_Exercise instructions_
In the material below, the lines from the one containing "GaugeM (gauge_onConditionChangedLocked (me_uninit" through the one containing "Definition any_onStateChanged (eventTimeNs" are to be given again exactly, ends included, and no others.

BEGIN Provided data

(* ===== verification/AnyMetric.v ===== *)
(** * A metric of any kind (the virtual methods of metrics/MetricProducer.h)

    The metrics manager keeps producers of all five kinds in one vector and calls them through the base
    class.  A call is dispatched on the kind; what the producers reach through pointers (states, the
    condition wizard, the matcher wizard, the puller, the clock) is passed as one environment. *)
From S2P Require Import Prelude UMap FieldValue DimensionKey Matchers Conditions Anomaly State.
From S2P Require Import MetricProducer CountMetric MetricShared EventMetric GaugeMetric ValueMetric.
From S2P Require Import Alarms DurationTrackers DurationMetric.

Inductive MetricType :=
  | METRIC_TYPE_EVENT | METRIC_TYPE_COUNT | METRIC_TYPE_DURATION | METRIC_TYPE_GAUGE | METRIC_TYPE_VALUE.
#[export] Instance MetricType_eq_dec : EqDecision MetricType.
Proof. solve_decision. Defined.

Inductive AnyMetric :=
  | CountM (p : CountMetricProducer)
  | DurationM (p : DurationMetricProducer)
  | EventM (p : EventMetricProducer)
  | ValueM (p : ValueMetricProducer)
  | GaugeM (p : GaugeMetricProducer).

Definition getMetricType (m : AnyMetric) : MetricType :=
  match m with
  | CountM _ => METRIC_TYPE_COUNT
  | DurationM _ => METRIC_TYPE_DURATION
  | EventM _ => METRIC_TYPE_EVENT
  | ValueM _ => METRIC_TYPE_VALUE
  | GaugeM _ => METRIC_TYPE_GAUGE
  end.

(** What the producers ask of the rest of the system.  A pull is made for a metric, by its id, at a
    time; [me_depth] bounds the pulls inside each other of a gauge metric. *)
Record MetricEnv := mkMetricEnv {
  me_uninit : Z;
  me_states : StateManager;
  me_conditions : list ConditionTracker;
  me_pull : Z → Z → option (list LogEvent);
  me_elapsed : Z;
  me_matchesWhat : nat → LogEvent → MatchingState;
  me_depth : nat
}.

Definition outsideOf (env : MetricEnv) (b : MetricProducer) (whatMatcherIndex : nat)
    : Outside (list ConditionTracker) :=
  mkOutside _ (me_pull env (mMetricId (mConfig b))) (me_elapsed env) (me_matchesWhat env whatMatcherIndex)
    (me_states env) (me_conditions env).

Definition valueOutside (env : MetricEnv) (p : ValueMetricProducer) :=
  outsideOf env (vm_base p) (mWhatMatcherIndex (vm_config p)).
Definition gaugeOutside (env : MetricEnv) (p : GaugeMetricProducer) :=
  outsideOf env (gm_base p) (gc_whatMatcherIndex (gm_config p)).

Definition any_base (m : AnyMetric) : MetricProducer :=
  match m with
  | CountM p => cm_base p
  | DurationM p => dm_base p
  | EventM p => em_base p
  | ValueM p => vm_base p
  | GaugeM p => gm_base p
  end.

Definition any_set_base (b : MetricProducer) (m : AnyMetric) : AnyMetric :=
  match m with
  | CountM p => CountM (set_cm_base b p)
  | DurationM p => DurationM (set_dm_base b p)
  | EventM p => EventM (set_em_base b p)
  | ValueM p => ValueM (set_vm_base b p)
  | GaugeM p => GaugeM (set_gm_base b p)
  end.

Definition getMetricId (m : AnyMetric) : Z := mMetricId (mConfig (any_base m)).
Definition getSlicedStateAtoms (m : AnyMetric) : list Z := mSlicedStateAtoms (mConfig (any_base m)).
Definition isConditionSliced (m : AnyMetric) : bool := mConditionSliced (mConfig (any_base m)).
Definition isActive (m : AnyMetric) : bool := mIsActive (mActivity (any_base m)).

Section env.
Context (env : MetricEnv).

(** The overrides of each kind. *)
#[export] Instance any_metric_ops : MetricOps AnyMetric := {|
  base := any_base;
  set_base := any_set_base;
  flushIfNeededLocked t m :=
    match m with
    | CountM p => CountM (count_flushIfNeededLocked t p)
    | DurationM p => DurationM (duration_flushIfNeededLocked t p)
    | EventM p => EventM p
    | ValueM p => ValueM (value_flushIfNeededLocked t p)
    | GaugeM p => GaugeM (gauge_flushIfNeededLocked t p)
    end;
  flushCurrentBucketLocked t n m :=
    match m with
    | CountM p => CountM (count_flushCurrentBucketLocked t n p)
    | DurationM p => DurationM (duration_flushCurrentBucketLocked t n p)
    | EventM p => EventM p
    | ValueM p => ValueM (value_flushCurrentBucketLocked t n p)
    | GaugeM p => GaugeM (gauge_flushCurrentBucketLocked t n p)
    end;
  onActiveStateChangedLocked t m :=
    match m with
    | CountM p => CountM (onActiveStateChangedLocked t p)
    | DurationM p => DurationM (duration_onActiveStateChangedLocked (me_conditions env) t p)
    | EventM p => EventM (onActiveStateChangedLocked t p)
    | ValueM p => ValueM (value_onActiveStateChangedLocked (me_uninit env) (valueOutside env p) t p)
    | GaugeM p =>
        GaugeM (gauge_onActiveStateChangedLocked (me_uninit env) (gaugeOutside env p) (me_depth env) t p)
    end;
  onMatchedLogEventInternalLocked i key conditionKey condition event stateKeys m :=
    match m with
    | CountM p =>
        CountM (count_onMatchedLogEventInternalLocked i key conditionKey condition event stateKeys p)
    | DurationM p => DurationM p
    | EventM p =>
        EventM (event_onMatchedLogEventInternalLocked i key conditionKey condition event stateKeys p)
    | ValueM p =>
        ValueM (value_onMatchedLogEventInternalLocked (me_uninit env) i key conditionKey condition event
                  stateKeys p)
    | GaugeM p =>
        GaugeM (gauge_onMatchedLogEventInternalLocked (me_uninit env) (gaugeOutside env p) (me_depth env)
                  i key conditionKey condition event stateKeys p)
    end
|}.

(** [onMatchedLogEvent]: only a duration metric overrides the shared handler; [None] is its fault. *)
Definition any_onMatchedLogEvent (matcherIndex : nat) (event : LogEvent) (m : AnyMetric)
    : option AnyMetric :=
  match m with
  | DurationM p =>
      DurationM <$> duration_onMatchedLogEventLocked (me_conditions env) (me_uninit env) (me_states env)
                      matcherIndex event p
  | _ => Some (onMatchedLogEventLocked (me_uninit env) (me_states env) (me_conditions env)
                 matcherIndex event m)
  end.

Definition any_onConditionChanged (condition : bool) (eventTime : Z) (m : AnyMetric) : AnyMetric :=
  match m with
  | CountM p => CountM (count_onConditionChangedLocked condition eventTime p)
  | DurationM p => DurationM (duration_onConditionChangedLocked condition eventTime p)
  | EventM p => EventM (event_onConditionChangedLocked condition eventTime p)
  | ValueM p =>
      ValueM (value_onConditionChangedLocked (me_uninit env) (valueOutside env p) condition eventTime p)
  | GaugeM p =>
      GaugeM (gauge_onConditionChangedLocked (me_uninit env) (gaugeOutside env p) (me_depth env)
                condition eventTime p)
  end.

(** Count and value metrics only log. *)
Definition any_onSlicedConditionMayChange (overallCondition : bool) (eventTime : Z) (m : AnyMetric)
    : AnyMetric :=
  match m with
  | CountM p => CountM p
  | DurationM p =>
      DurationM (duration_onSlicedConditionMayChangeLocked (me_conditions env) overallCondition eventTime p)
  | EventM p => EventM (event_onSlicedConditionMayChangeLocked overallCondition eventTime p)
  | ValueM p => ValueM p
  | GaugeM p =>
      GaugeM (gauge_onSlicedConditionMayChangeLocked (me_uninit env) (gaugeOutside env p) (me_depth env)
                overallCondition eventTime p)
  end.

Definition any_notifyAppUpgrade (eventTimeNs : Z) (m : AnyMetric) : AnyMetric :=
  match m with
  | ValueM p => ValueM (value_notifyAppUpgrade (me_uninit env) (valueOutside env p) eventTimeNs p)
  | GaugeM p =>
      GaugeM (gauge_notifyAppUpgrade (me_uninit env) (gaugeOutside env p) (me_depth env) eventTimeNs p)
  | _ => notifyAppUpgrade eventTimeNs m
  end.

Definition any_notifyAppRemoved (eventTimeNs : Z) (m : AnyMetric) : AnyMetric :=
  any_notifyAppUpgrade eventTimeNs m.

Definition any_onStatsdInitCompleted (eventTimeNs : Z) (m : AnyMetric) : AnyMetric :=
  match m with
  | ValueM p => ValueM (value_onStatsdInitCompleted (me_uninit env) (valueOutside env p) eventTimeNs p)
  | GaugeM p =>
      GaugeM (gauge_onStatsdInitCompleted (me_uninit env) (gaugeOutside env p) (me_depth env) eventTimeNs p)
  | _ => onStatsdInitCompleted eventTimeNs m
  end.

(** The base class does nothing. *)
Definition any_prepareFirstBucket (m : AnyMetric) : AnyMetric :=
  match m with
  | ValueM p => ValueM (prepareFirstBucketLocked (me_uninit env) (valueOutside env p) p)
  | GaugeM p =>
      GaugeM (gauge_prepareFirstBucketLocked (me_uninit env) (gaugeOutside env p) (me_depth env) p)
  | _ => m
  end.

(** A state change reaches the listeners by its own interface; count, event and gauge metrics only log. *)
Definition any_onStateChanged (eventTimeNs atomId : Z) (primaryKey : HashableDimensionKey)
    (oldState newState : FieldValue) (m : AnyMetric) : AnyMetric :=
  match m with
  | DurationM p => DurationM (duration_onStateChanged eventTimeNs atomId primaryKey oldState newState p)
  | ValueM p =>
      ValueM (value_onStateChanged (me_uninit env) (valueOutside env p) eventTimeNs atomId primaryKey
                oldState newState p)
  | _ => m
  end.

(** ** Reports *)

Inductive AnyReport :=
  | CountR (r : CountReport) | DurationR (r : DurationReport) | EventR (r : EventReport)
  | ValueR (r : ValueReport) | GaugeR (r : GaugeReport).

Definition any_onDumpReport (dumpTimeNs : Z) (include_current_partial_bucket erase_data : bool)
    (dumpLatency : DumpLatency) (m : AnyMetric) : AnyReport * AnyMetric :=
  match m with
  | CountM p =>
      let (r, p) := count_onDumpReportLocked dumpTimeNs include_current_partial_bucket erase_data p in
      (CountR r, CountM p)
  | DurationM p =>
      let (r, p) := duration_onDumpReportLocked dumpTimeNs include_current_partial_bucket erase_data p in
      (DurationR r, DurationM p)
  | EventM p =>
      let (r, p) := event_onDumpReportLocked erase_data p in (EventR r, EventM p)
  | ValueM p =>
      let (r, p) := value_onDumpReportLocked (me_uninit env) (valueOutside env p) dumpTimeNs
                      include_current_partial_bucket erase_data dumpLatency p in
      (ValueR r, ValueM p)
  | GaugeM p =>
      let (r, p) := gauge_onDumpReportLocked dumpTimeNs include_current_partial_bucket erase_data p in
      (GaugeR r, GaugeM p)
  end.
End env.

Definition any_clearPastBuckets (dumpTimeNs : Z) (m : AnyMetric) : AnyMetric :=
  match m with
  | CountM p => CountM (count_clearPastBucketsLocked p)
  | DurationM p => DurationM (duration_clearPastBucketsLocked dumpTimeNs p)
  | EventM p => EventM (event_clearPastBucketsLocked dumpTimeNs p)
  | ValueM p => ValueM (value_clearPastBucketsLocked dumpTimeNs p)
  | GaugeM p => GaugeM (gauge_clearPastBucketsLocked dumpTimeNs p)
  end.

Definition any_dropData (dropTimeNs : Z) (m : AnyMetric) : AnyMetric :=
  match m with
  | CountM p => CountM (count_dropDataLocked dropTimeNs p)
  | DurationM p => DurationM (duration_dropDataLocked dropTimeNs p)
  | EventM p => EventM (event_dropDataLocked dropTimeNs p)
  | ValueM p => ValueM (value_dropDataLocked dropTimeNs p)
  | GaugeM p => GaugeM (gauge_dropDataLocked dropTimeNs p)
  end.

(** The sizes of objects in memory that the compiler determines. *)
Record ObjectSizes := mkObjectSizes {
  os_eventBytes : EventMetricData → Z; os_valueBucket : Z; os_gaugeAtom : Z; os_fieldValue : Z
}.

Definition any_byteSize (sizes : ObjectSizes) (m : AnyMetric) : Z :=
  match m with
  | CountM p => count_byteSizeLocked p
  | DurationM p => duration_byteSizeLocked p
  | EventM p => event_byteSizeLocked (os_eventBytes sizes) p
  | ValueM p => value_byteSizeLocked (os_valueBucket sizes) p
  | GaugeM p => gauge_byteSizeLocked (os_gaugeAtom sizes) (os_fieldValue sizes) p
  end.

(** ** Alerts *)

(** The anomaly trackers of a metric, which the manager reaches too. *)
Inductive AnyAlert := PlainAlert (t : AnomalyTracker) | DurationAlert (t : DurationAnomalyTracker).

Definition alert_base (a : AnyAlert) : AnomalyTracker :=
  match a with PlainAlert t => t | DurationAlert t => Anomaly.base t end.

Definition any_trackers (m : AnyMetric) : list AnyAlert :=
  match m with
  | DurationM p => DurationAlert <$> env_trackers (dm_anomaly p)
  | _ => PlainAlert <$> mAnomalyTrackers (any_base m)
  end.

(** [addAnomalyTracker(alert, monitor)]: [None] when the metric refuses the alert. *)
Definition any_addAlert (alert : Alert) (monitor : option AlarmMonitor) (m : AnyMetric)
    : option AnyMetric :=
  match m with
  | DurationM p =>
      let (ok, p) := duration_addAnomalyTracker alert monitor p in
      if (ok : bool) then Some (DurationM p) else None
  | _ => Some (any_set_base (addAnomalyTracker (AnomalyTracker_new alert) (any_base m)) m)
  end.

(** [addAnomalyTracker(anomalyTracker)]: a duration metric hands the tracker to its duration trackers
    as well, which share the list of the metric here.  A tracker of the other kind cannot be given:
    an alert is kept only if its metric is, and then the kinds agree. *)
Definition any_addTracker (a : AnyAlert) (m : AnyMetric) : AnyMetric :=
  match m, a with
  | DurationM p, DurationAlert t =>
      let env := dm_anomaly p in
      DurationM (set_trackers (mCurrentSlicedDurationTrackerMap p)
                   (mkAnomalyEnv (env_trackers env ++ [t]) (env_fresh env)) p)
  | DurationM p, PlainAlert _ => DurationM p
  | _, _ => any_set_base (addAnomalyTracker (alert_base a) (any_base m)) m
  end.

(** Writes a tracker back. *)
Definition any_setTracker (k : nat) (a : AnyAlert) (m : AnyMetric) : AnyMetric :=
  match m, a with
  | DurationM p, DurationAlert t =>
      let env := dm_anomaly p in
      DurationM (set_trackers (mCurrentSlicedDurationTrackerMap p)
                   (mkAnomalyEnv (<[k := t]> (env_trackers env)) (env_fresh env)) p)
  | DurationM p, PlainAlert _ => DurationM p
  | _, _ =>
      let b := any_base m in
      any_set_base
        (mkMetricProducer (mConfig b) (mCurrentBucketStartTimeNs b) (mCurrentBucketNum b) (mCondition b)
           (<[k := alert_base a]> (mAnomalyTrackers b)) (mActivity b)) m
  end.

Definition clearTrackers (m : AnyMetric) : AnyMetric :=
  match m with
  | DurationM p =>
      DurationM (set_trackers (mCurrentSlicedDurationTrackerMap p) (mkAnomalyEnv [] (env_fresh (dm_anomaly p))) p)
  | _ =>
      let b := any_base m in
      any_set_base
        (mkMetricProducer (mConfig b) (mCurrentBucketStartTimeNs b) (mCurrentBucketNum b) (mCondition b)
           [] (mActivity b)) m
  end.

END Provided data

_Solution below_
      GaugeM (gauge_onConditionChangedLocked (me_uninit env) (gaugeOutside env p) (me_depth env)
                condition eventTime p)
  end.

(** Count and value metrics only log. *)
Definition any_onSlicedConditionMayChange (overallCondition : bool) (eventTime : Z) (m : AnyMetric)
    : AnyMetric :=
  match m with
  | CountM p => CountM p
  | DurationM p =>
      DurationM (duration_onSlicedConditionMayChangeLocked (me_conditions env) overallCondition eventTime p)
  | EventM p => EventM (event_onSlicedConditionMayChangeLocked overallCondition eventTime p)
  | ValueM p => ValueM p
  | GaugeM p =>
      GaugeM (gauge_onSlicedConditionMayChangeLocked (me_uninit env) (gaugeOutside env p) (me_depth env)
                overallCondition eventTime p)
  end.

Definition any_notifyAppUpgrade (eventTimeNs : Z) (m : AnyMetric) : AnyMetric :=
  match m with
  | ValueM p => ValueM (value_notifyAppUpgrade (me_uninit env) (valueOutside env p) eventTimeNs p)
  | GaugeM p =>
      GaugeM (gauge_notifyAppUpgrade (me_uninit env) (gaugeOutside env p) (me_depth env) eventTimeNs p)
  | _ => notifyAppUpgrade eventTimeNs m
  end.

Definition any_notifyAppRemoved (eventTimeNs : Z) (m : AnyMetric) : AnyMetric :=
  any_notifyAppUpgrade eventTimeNs m.

Definition any_onStatsdInitCompleted (eventTimeNs : Z) (m : AnyMetric) : AnyMetric :=
  match m with
  | ValueM p => ValueM (value_onStatsdInitCompleted (me_uninit env) (valueOutside env p) eventTimeNs p)
  | GaugeM p =>
      GaugeM (gauge_onStatsdInitCompleted (me_uninit env) (gaugeOutside env p) (me_depth env) eventTimeNs p)
  | _ => onStatsdInitCompleted eventTimeNs m
  end.

(** The base class does nothing. *)
Definition any_prepareFirstBucket (m : AnyMetric) : AnyMetric :=
  match m with
  | ValueM p => ValueM (prepareFirstBucketLocked (me_uninit env) (valueOutside env p) p)
  | GaugeM p =>
      GaugeM (gauge_prepareFirstBucketLocked (me_uninit env) (gaugeOutside env p) (me_depth env) p)
  | _ => m
  end.

(** A state change reaches the listeners by its own interface; count, event and gauge metrics only log. *)
Definition any_onStateChanged (eventTimeNs atomId : Z) (primaryKey : HashableDimensionKey)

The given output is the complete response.